萧衡何等聪明,一瞬间领会楚尘化解纷争的意图,微微一笑,仰头将这杯酒喝下。
两人默契地不理会韩龙,将对方晾着,自顾自说起话来。
“此番得以保全,多亏有楚将军相助,既破我血衣军,又拉我血衣军,实乃大才大德,萧某输得心服口服。”
“至于某位败军之将,萧某之前倒是见识过,那痛哭流涕的模样,啧啧.....”
萧衡摇头,语气中满是嘲讽。
“那嘴皮子、那厚脸皮的本事,萧某同样心服口服。”
这句话一出,这简直是把韩龙的脸拉过来,当众抽打!
“放你娘的屁!”
韩龙面色铁青,萧衡还没反应,他反倒先动怒了。
想到投降书一事,恐惧与羞愤让韩龙彻底失去了理智,就想直接动手。
但楚尘根本不给他机会,猛地起身笑道:“萧兄此话深得我意,理当再喝三杯,不过这有些老鼠,一直吱吱叫,吵得人心神不宁。”

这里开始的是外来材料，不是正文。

Lemma local_observation_Forall_uint8 (grid : np.ndarray) (info : info_dict) (obs : list Z) :
  uint8_cells grid → local_observation grid info = Ok obs → Forall is_uint8 obs.
Proof.
  intros Hgrid. rewrite local_observation_unfold_dict.
  destruct (agent_pos info) as [p|]; [|done].
  unfold padded_patch, np.setitem_block. cbv zeta. destruct (_ && _); [|done].
  destruct (steps_remaining info) as [st|]; [|done].
  destruct (np.uint8 cast st) as [u|] eqn:Hu; [|done].
  destruct (cells_remaining info) as [ce|]; [|done].
  destruct (np.uint8 cast ce) as [w|] eqn:Hw; [|done].
  intros [= <-]. apply Forall_app. split.
  - apply flatten_Forall. cbn [np.cells]. apply assigned_cells_Forall.
    + by apply getitem_block_Forall.
    + change (Forall (Forall (Forall is_uint8))
                (replicate 5 (replicate 5 (replicate 3 0)))).
      repeat apply Forall_replicate. unfold is_uint8. lia.
  - repeat constructor; unfold is_uint8; by eapply uint8_Ok_range.
Qed.

(** X1: whatever the mode and whatever the cache holds, when [observation]
    returns on a grid of unsigned bytes every element of the result lies in
    [0,255], the bounds both [Box] spaces declare. *)
Theorem observation_within_box_bounds (grid : np.ndarray) (g : globals) (obs : list Z) :
  uint8_cells grid →
  (observation grid g).1 = Ok obs →
  Forall (λ v, low global_observation_space ≤ v ≤ high global_observation_space) obs ∧
  Forall (λ v, low local_observation_space ≤ v ≤ high local_observation_space) obs.
Proof.
  intros Hgrid. rewrite observation_unfold.
  assert (Hflat : Forall is_uint8 (np.flatten grid)) by by apply flatten_Forall.
  assert (Hall : ∀ l : list Z, Forall is_uint8 l →
            Forall (λ v, low global_observation_space ≤ v ≤ high global_observation_space) l ∧
            Forall (λ v, low local_observation_space ≤ v ≤ high local_observation_space) l)
    by (by intros l Hl; split).
  destruct (String.eqb _ _).
  - destruct (LAST_INFO g) as [info|]; cbn [fst].
    + intros Hrun. apply Hall. by apply (local_observation_Forall_uint8 grid info).
    + intros [= <-]. by apply Hall.
  - intros [= <-]. by apply Hall.
Qed.

Lemma sample_grid_uint8 : uint8_cells sample_grid.
Proof. apply (bool_decide_unpack _). vm_compute. exact I. Qed.

(** ** Declared space against returned length *)

(** X2: on a grid of shape (10,10,3), when [observation_space] and
    [observation] both return, the observation has the declared number of
    elements exactly when the fallback branch is not taken; in the fallback
    ("local" mode, empty cache) the space declares 77 elements and the
    observation has 300. *)
Theorem observation_length_vs_declared_space
  (grid : np.ndarray) (g : globals) (box : Box) (obs : list Z) :
  np.shape grid = (10%nat, 10%nat, 3%nat) → np.wf grid →
  (observation_space g).1 = Ok box →
  (observation grid g).1 = Ok obs →
  (length obs = box_shape box ↔ falls_back g = false) ∧
  (falls_back g = true → box_shape box = 77%nat ∧ length obs = 300%nat).
Proof.
  intros Hs Hwf. rewrite observation_unfold. unfold observation_space, falls_back.
  run_hook.
  assert (Hlen : length (np.flatten grid) = 300%nat).
  { unfold np.wf in Hwf. rewrite Hs in Hwf. by apply (flatten_length 10 10 3). }
  destruct (String.eqb (CURRENT_OBS_MODE g) "local"); cbn [fst andb].
  - intros [= <-]. destruct (LAST_INFO g) as [info|]; cbn [fst].
    + intros Hrun. rewrite (local_observation_Ok_length grid info obs Hs Hrun).
      by split.
    + intros [= <-]. rewrite Hlen. cbn [box_shape local_observation_space].
      split; [split; [lia|done]|done].
  - intros [= <-] [= <-]. rewrite Hlen. by split.
Qed.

说完,楚尘大步上前,一把抓住对方蠢蠢欲动的手腕,猛地将酒杯掷向屏风。
屏风霎时间被酒水洒满,甚至还能听到后方传来的低声惊呼。
“楚子岳,你!”韩龙脸色大变,试图挣脱束缚。
下一刻,萧衡同样起身,身后两位亲卫跨过韩龙,一举将屏风推倒。
他们动作很快,就连屏风后的刀斧手们都没反应过来。
屏风倒地,烟尘四起。
十多个手握短斧带甲兵士,就像被人扒光衣服一般,暴露在楚尘和萧衡目光之下。
“刘通判。”
楚尘转过头,看着那吓得脸色发白的刘通判,眼中杀气如利刃般锋锐:
“本将和萧兄此番赴宴,乃是为了两方和平。”
“你特意藏着这十几个拿刀弄斧的甲士,是想顺带把我楚子岳的脑袋砍了?”
“还是想以此破坏招安大局?罔顾军令?”
“误会,这都是误会啊!”刘通判扑通一声跪倒在地,冷汗瞬间浸透了官服。
要不是韩龙带头,借他十个胆子也不敢下令设局埋伏。但刘通判又不敢明说,只能不断求饶。
“废物东西!”
韩龙恶狠狠地瞪了刘通判一眼,干脆道:“不过是我疑心萧衡,特意做的保险。”
“你若是有意见,不妨去向主帅弹劾。”
“好,那我就去弹劾了,不过不仅是主帅,还有朝廷。”楚尘笑眯眯道。
韩龙脸色一变:“楚子岳,你敢?”
“有何不敢?”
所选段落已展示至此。